Instruction for the data below: set down exactly the lines from the line with "(** the text" to the line with "(location total_vaccinations people_vaccinated", inclusive, and no others.
====== Listed records
(** [re.findall(r"https?://\S+", s)]: the non-overlapping matches from left
    to right; [skip] counts the characters of the previous match that are
    still to be stepped over. *)
Fixpoint findall_links_from (skip : nat) (s : pystr) : list pystr :=
  match s with
  | [] => []
  | _ :: s' =>
      match skip with
      | S k => findall_links_from k s'
      | O =>
          match link_at s with
          | Some l => l :: findall_links_from (length l - 1) s'
          | None => findall_links_from 0 s'
          end
      end
  end.

Definition findall_links (s : pystr) : list pystr := findall_links_from 0 s.

Section IgnoreCase.

(** [ieq p c]: under [re.IGNORECASE] the literal pattern character [p]
    matches the text character [c]. The case tables belong to the regex
    engine, not to the script. *)
Variable ieq : N -> N -> bool.

(** The literal [pat] matches at the start of [s]. *)
Fixpoint match_here (pat s : pystr) : bool :=
  match pat, s with
  | [], _ => true
  | p :: pat', c :: s' => ieq p c && match_here pat' s'
  | _ :: _, [] => false
  end.

(** [re.search(re.escape(pat), s, re.IGNORECASE)] as a truth value:
    [re.escape] makes every character of [pat] a literal, and [search]
    tries every start position from left to right. *)
Fixpoint search_escaped (pat s : pystr) : bool :=
  match_here pat s ||
  match s with
  | [] => false
  | _ :: s' => search_escaped pat s'
  end.

(** [pat] occurs in [s] as a literal substring, case-insensitively: some
    window of [s] has the length of [pat] and matches it character by
    character. *)
Definition occurs_ci (pat s : pystr) : Prop :=
  exists pre mid post,
    s = pre ++ mid ++ post /\ Forall2 (fun p c => ieq p c = true) pat mid.

End IgnoreCase.

(** Case-insensitive comparison restricted to the ASCII letters. *)
Definition ascii_lower (c : N) : N :=
  if (65 <=? c) && (c <=? 90) then c + 32 else c.

Definition ascii_ieq (p c : N) : bool := ascii_lower p =? ascii_lower c.

End Re.

(** ** What the script takes from its libraries and from the outside world *)

(** One element of [email.header.decode_header]'s result: raw bytes with an
    optional charset, or an already decoded string. *)
Inductive fragment :=
| FragBytes (b : list byte)
| FragStr (s : pystr).

Record Env := {
  (** [os.getenv("SEARCH_TERMS")] once the [.env] file is loaded *)
  getenv_SEARCH_TERMS : option pystr;
  (** [re.IGNORECASE] on one pattern character and one text character *)
  re_ieq : N -> N -> bool;
  (** [email.header.decode_header] *)
  decode_header : pystr -> list (fragment * option pystr);
  (** [b.decode(codec, errors="replace")]; the codec is taken to exist *)
  bytes_decode : list byte -> pystr -> pystr;
  (** [BeautifulSoup(html, "lxml").get_text(" ", strip=True)] *)
  bs4_get_text : pystr -> pystr;
  (** [requests.get(url, ...).text], [None] when the call raises *)
  requests_get : pystr -> option pystr;
  (** whether the Telegram API answers a [sendMessage] with a success status,
      given the payloads already posted in this run and the new one *)
  telegram_accepts : list pystr -> pystr -> bool
}.

(** ** Messages *)

(** A MIME tree: [is_multipart()] holds for the inner nodes, whose content
    type is [multipart/*] or [message/*]; a leaf has a content type, the
    charset parameter and the transfer-decoded payload. *)
#[warnings="-register-all"] Inductive Part :=
| Leaf (ctype : pystr) (charset : option pystr) (payload : list byte)
| Multipart (subparts : list Part).

Record Message := {
  Subject : option pystr;
  From : option pystr;
  body : Part
}.

(** [Message.walk()]: the node itself, then its subparts depth first. *)
Fixpoint walk (p : Part) : list Part :=
  p :: match p with
       | Leaf _ _ _ => []
       | Multipart ps => concat (map walk ps)
       end.

Definition newline : pystr := [10].

Section Script.

Variable E : Env.

(** *** Configuration *)

(** ["מומה,Moma"] *)
Definition default_terms : pystr :=
  [1502; 1493; 1502; 1492] ++ py ",Moma".

Definition SEARCH_TERMS : list pystr :=
  map Py.strip
      (Py.split 44 (default default_terms (getenv_SEARCH_TERMS E))).

(** [re.search(re.escape(term), text, re.IGNORECASE)] is not [None]. *)
Definition term_in (term text : pystr) : bool :=
  Re.search_escaped (re_ieq E) term text.

(** *** Helpers *)

Definition decode_fragment (fe : fragment * option pystr) : pystr :=
  match fe with
  | (FragBytes b, enc) => bytes_decode E b (Py.or_else enc (py "utf-8"))
  | (FragStr s, _) => s
  end.

Definition decode_mime_words (s : pystr) : pystr :=
  concat (map decode_fragment (decode_header E s)).

(** The decoded payload of a leaf. *)
Definition decoded (charset : option pystr) (payload : list byte) : pystr :=
  bytes_decode E payload (Py.or_else charset (py "utf-8")).

(** What one step of the loop over [msg.walk()] appends to [parts]. *)
Definition walked_text (p : Part) : list pystr :=
  match p with
  | Leaf ctype charset payload =>
      if bool_decide (ctype = py "text/plain") then
        [decoded charset payload]
      else if bool_decide (ctype = py "text/html") then
        [bs4_get_text E (decoded charset payload)]
      else []
  | Multipart _ => []
  end.
(** The discovery cell: the loop over [os.listdir(DATASET_NOISE_PATH)]
    followed by [if not noise_paths: raise RuntimeError(...)]. *)
Definition discover_noise (listing : list DirEntry) : result (list string) :=
  match noise_paths listing with
  | [] => Raise RuntimeError
  | p :: ps => Ok (p :: ps)
  end.

(** ** Noise preparation: chunking *)

(** What [tf.audio.decode_wav(..., desired_channels=1)] returns: the samples
    of the single channel and the sample rate declared in the file. *)
Record Wav : Type := mkWav {
  wav_samples : list Q;
  wav_rate : nat
}.

Abbreviation Chunk := (list Q).

Fixpoint pieces {A : Type} (size num : nat) (value : list A) : list (list A) :=
  match num with
  | 0 => []
  | S num' => firstn size value :: pieces size num' (skipn size value)
  end.

(** [tf.split(value, num)] with an integer [num], along axis 0: [num] equal
    pieces. The [Split] op requires [num >= 1] and [num] to divide the
    length of the axis. *)
Definition tf_split {A : Type} (value : list A) (num : nat) : result (list (list A)) :=
  if num =? 0 then Raise InvalidArgumentError
  else if List.length value mod num =? 0
       then Ok (pieces (List.length value / num) num value)
       else Raise InvalidArgumentError.

(** [load_noise_sample], on the decoded file. [None] is Python's [None]
    (the file is ignored). [int(sample.shape[0] / SAMPLING_RATE)] is the
    quotient of two non-negative integers truncated, that is [Nat.div]
    (the float quotient is off by less than one part in 2^52, which cannot
    reach the next integer for any sample count a file can hold). *)
Definition load_noise_sample (w : Wav) : result (option (list Chunk)) :=
  if wav_rate w =? SAMPLING_RATE then
    let slices := List.length (wav_samples w) / SAMPLING_RATE in
    sample <- tf_split (firstn (slices * SAMPLING_RATE) (wav_samples w)) slices ;;
    Ok (Some sample)
  else Ok None.
(** ** Reading a date phrase

    [pd.to_datetime] belongs to pandas, not to this repository.  [Dates]
    models it on one family of phrases, the one the bulletin prints: a
    day number of one or two digits with an optional English ordinal
    ending and an optional comma, an English month name (in full or its
    first three letters) and a year of four digits.  There the model
    gives the date pandas gives, or an error where the month has no such
    day.

    Outside this family the model is not pandas.  It answers
    [ParserError] to every phrase that is not of three words of these
    kinds, while pandas reads many more phrases: "14 sept 2022" as
    2022-09-14, "of january 2022" as 2022-01-01.  The pattern of
    [_parse_date] admits such phrases, so for them the answer of
    [_parse_date] below is not the answer of the code.  No fact of this
    file rests on a [ParserError]: a fact that names a date is on a
    phrase of the family, and what the pattern finds and hands on is
    stated on [search_group Pat.date 2], without the model. *)

Module Dates.

Fixpoint span_digits (s : string) : string * string :=
  match s with
  | String c s' =>
      if Chr.is_digit c
      then let (ds, rest) := span_digits s' in (String c ds, rest)
      else (EmptyString, s)
  | EmptyString => (EmptyString, EmptyString)
  end.

Definition months : list (string * Z) :=
  [("january", 1); ("february", 2); ("march", 3); ("april", 4);
   ("may", 5); ("june", 6); ("july", 7); ("august", 8);
   ("september", 9); ("october", 10); ("november", 11);
   ("december", 12);
   ("jan", 1); ("feb", 2); ("mar", 3); ("apr", 4); ("jun", 6);
   ("jul", 7); ("aug", 8); ("sep", 9); ("oct", 10); ("nov", 11);
   ("dec", 12)]%Z.

Fixpoint lookup (k : string) (l : list (string * Z)) : option Z :=
  match l with
  | [] => None
  | (k', v) :: l' => if String.eqb k k' then Some v else lookup k l'
  end.

Definition ordinal_endings : list string := [""; "st"; "nd"; "rd"; "th"].

Definition day_of (tok : string) : option Z :=
  let (ds, rest) := span_digits tok in
  match ds with
  | EmptyString => None
  | String _ _ =>
      if existsb (fun e => String.eqb rest e || String.eqb rest (e ++ ","))
                 ordinal_endings
      then Some (int_of_digits ds 0)
      else None
  end.

Definition year_of (tok : string) : option Z :=
  let (ds, rest) := span_digits tok in
  if (String.length ds =? 4)%nat && String.eqb rest ""
  then Some (int_of_digits ds 0)
  else None.

Definition leap (y : Z) : bool :=
  ((y mod 4 =? 0) && (negb (y mod 100 =? 0) || (y mod 400 =? 0)))%Z.

Definition days_in (y m : Z) : Z :=
  (if m =? 2 then (if leap y then 29 else 28)
   else if (m =? 4) || (m =? 6) || (m =? 9) || (m =? 11) then 30
   else 31)%Z.

Definition digit (n : Z) : ascii := ascii_of_N (48 + Z.to_N n).

Definition pad2 (n : Z) : string :=
  String (digit (n / 10)) (String (digit (n mod 10)) EmptyString).

Definition pad4 (n : Z) : string :=
  pad2 (n / 100) ++ pad2 (n mod 100).

(** [str(date)]: ISO 8601 *)
Definition iso (y m d : Z) : string :=
  pad4 y ++ "-" ++ pad2 m ++ "-" ++ pad2 d.

(** [str(pd.to_datetime(date_str).date())] on the phrases of the family
    above; elsewhere [ParserError] marks a phrase that is not modelled. *)
Definition to_datetime_date (date_str : string) : result string :=
  match Str.split date_str with
  | [d; m; y] =>
      match day_of d, lookup m months, year_of y with
      | Some dd, Some mm, Some yy =>
          if ((1 <=? dd) && (dd <=? days_in yy mm))%Z
          then Ok (iso yy mm dd)
          else Raise ParserError
      | _, _, _ => Raise ParserError
      end
  | _ => Raise ParserError
  end.

End Dates.

(** ** The outside world: network, standard output, the dataset *)

(** An [<a>] element, with its [href] attribute if it has one. *)
Record anchor : Type := Anchor { href : option string }.

(** A parsed landing page: its [<a>] elements in document order. *)
Definition soup := list anchor.

Record world : Type := World {
  (** [get_soup(url, verify=False)] *)
  get_soup : string -> result soup;
  (** the text PyPDF2 extracts from each page of the document behind
      [requests.get(url, verify=False)] *)
  pdf_text : string -> result (list string)
}.

Inductive event : Type :=
| EvGetSoup (url : string)
| EvPrint (text : string)
| EvRequestsGet (url : string)
| EvIncrement (location total_vaccinations people_vaccinated
               people_fully_vaccinated date source_url vaccine : Series.item).

Definition trace := list event.

Module IO.

Definition io (A : Type) : Type := trace -> result A * trace.

Definition ret {A} (a : A) : io A := fun t => (Ok a, t).

Definition bind {A B} (c : io A) (f : A -> io B) : io B :=
  fun t =>
    match c t with
    | (Ok a, t') => f a t'
    | (Raise e, t') => (Raise e, t')
    end.

Definition emit (e : event) : io unit := fun t => (Ok tt, (t ++ [e])%list).

Definition lift {A} (r : result A) : io A := fun t => (r, t).

End IO.

Declare Scope io_scope.
Delimit Scope io_scope with io.
Notation "x <- c ;; k" := (IO.bind c (fun x => k))
  (at level 61, c at next level, right associativity) : io_scope.
Notation "c ;; k" := (IO.bind c (fun _ => k))
  (at level 61, right associativity) : io_scope.

(** ** class Kenya *)

Module Kenya.
(** X18.  When the compositor rejects, or the generation client does
    after a successful composition, the invocation returns normally and
    the error shown is the message of the rejection when that is an
    [Error], and [An unexpected error occurred.] when it is any other
    value; no video reference is left and the loading flag is cleared.
    After a rejected composition the generation client is not called. *)
Theorem collaborator_error_is_shown
    (sv : App.Services) (s : App.State) (l r : UploadedImage) (e : Js.Thrown) :
  App.leftImage s = Some l ->
  App.rightImage s = Some r ->
  App.combine sv (dataUrl l) (dataUrl r) = Some (inl e)
  \/ (exists img, App.combine sv (dataUrl l) (dataUrl r) = Some (inr img)
                  /\ App.generate sv img = Some (inl e)) ->
  let final := snd (App.invoke sv s) in
  fst (App.invoke sv s) = Js.Returned tt /\
  App.error (App.state final)
  = Some (match e with
          | Js.JsError message => message
          | Js.JsOther => "An unexpected error occurred."
          end) /\
  App.generatedVideoUrl (App.state final) = None /\
  App.isLoading (App.state final) = false /\
  (App.combine sv (dataUrl l) (dataUrl r) = Some (inl e) ->
   forall img st, ~ In (App.Generate img, st) (App.calls final)).
Proof.
  intros Hl Hr Hfail final. subst final. rewrite (invoke_cases sv s l r Hl Hr).
  destruct Hfail as [Hc|(img & Hc & Hg)]; rewrite Hc; [|rewrite Hg]; cbn.
  - split; [reflexivity|]. split; [now destruct e|].
    split; [reflexivity|]. split; [reflexivity|].
    intros _ img st [H|[]]. discriminate H.
  - split; [reflexivity|]. split; [now destruct e|].
    split; [reflexivity|]. split; [reflexivity|].
    intros H. discriminate H.
Qed.
(** wrapping a text keeps every line within the width, and loses nothing but
    spaces: each paragraph's other characters come out in order. *)
Theorem Wrap_spec (text : bytes) (width : Z) (Ht : bytes_ok text) :
  Forall (fun l => rune_count l <= Z.max width 1) (Wrap text width)
  /\ Forall (fun para => filter text_rune (wrapLine para (Z.to_nat (Z.max width 1)) ≫= runes)
                         = filter text_rune (runes para)) (split_byte text (ch "010")).
Proof.
  pose proof (split_byte_Forall byte_ok text (ch "010") Ht) as Hs. unfold Wrap.
  induction Hs as [|para paras Hp _ [IH1 IH2]]; [by split; constructor|].
  destruct (wrapLine_spec para (Z.to_nat (Z.max width 1)) Hp ltac:(lia)) as [H1 H2]. split.
  - cbn [mbind list_bind]. apply Forall_app. split; [|done]. eapply Forall_impl; [exact H1|].
    cbn. lia.
  - by constructor.
Qed.

Lemma Wrap_spec_witness :
  Forall (fun l => rune_count l <= Z.max 7 1) (Wrap (str "one two three") 7)
  /\ Wrap (str "one two three") 7 = [str "one two"; str "three"].
Proof.
  split; [|reflexivity].
  assert (bytes_ok (str "one two three")) as Ht by (repeat constructor; lia).
  exact (proj1 (Wrap_spec _ 7 Ht)).
Defined.

(** art shown on a terminal without colour carries no escape sequence: every
    byte sent is printable, a tab, or part of a line end. *)
Theorem ConvertANSIArt_plain (data : bytes) (cs : Charset) (Hd : bytes_ok data) :
  Forall plain_byte (ConvertANSIArt data cs false).
Proof.
  unfold ConvertANSIArt. rewrite app_nil_r. apply art_go_plain. unfold StripSAUCE.
  destruct (0 <=? _); [by apply Forall_take|done].
Qed.

Lemma ConvertANSIArt_plain_witness :
  Forall plain_byte (ConvertANSIArt (27 :: str "[1;31mHi" ++ 27 :: str "[3C!" ++ [10; 176; 26; 27]) ASCII false)
  /\ ConvertANSIArt (27 :: str "[1;31mHi" ++ 27 :: str "[3C!" ++ [10; 176; 26; 27]) ASCII false
     = str "Hi   !" ++ [13; 10] ++ str ".".
Proof.
  split; [|reflexivity].
  apply ConvertANSIArt_plain. repeat constructor; lia.
Defined.

(** code page 437 text survives the trip to UTF-8 and back: the glyph table
    is a bijection on the high half and the low half is ASCII. *)
Theorem CP437_roundtrip (data : bytes) (Hd : bytes_ok data) :
  Encode CP437 (TranscodeCP437 data UTF8) = data.
Proof.
  rewrite TranscodeCP437_utf8 by done. cbn [Encode]. rewrite runes_utf8.
  - induction Hd as [|b data Hb _ IH]; [done|]. cbn. rewrite (proj1 (proj2 (cp437_byte b Hb))). f_equal. exact IH.
  - apply Forall_fmap. eapply Forall_impl; [exact Hd|]. intros b Hb. apply (cp437_byte b Hb).
Qed.

Lemma CP437_roundtrip_witness : Encode CP437 (TranscodeCP437 [72; 130; 219; 255] UTF8) = [72; 130; 219; 255].
Proof. apply CP437_roundtrip. repeat constructor; lia. Defined.

(** The two column counts of the renderer disagree on the clear-screen code:
    [TruncateVisible] keeps it within a limit of no columns, and [VisibleLen]
    then counts one. *)
Theorem clear_screen_counts : VisibleLen (TruncateVisible (str "|CL") 0) = 1.
Proof. reflexivity. Qed.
============
> _Exercise answer_:
  (** the text PyPDF2 extracts from each page of the document behind
      [requests.get(url, verify=False)] *)
  pdf_text : string -> result (list string)
}.

Inductive event : Type :=
| EvGetSoup (url : string)
| EvPrint (text : string)
| EvRequestsGet (url : string)
| EvIncrement (location total_vaccinations people_vaccinated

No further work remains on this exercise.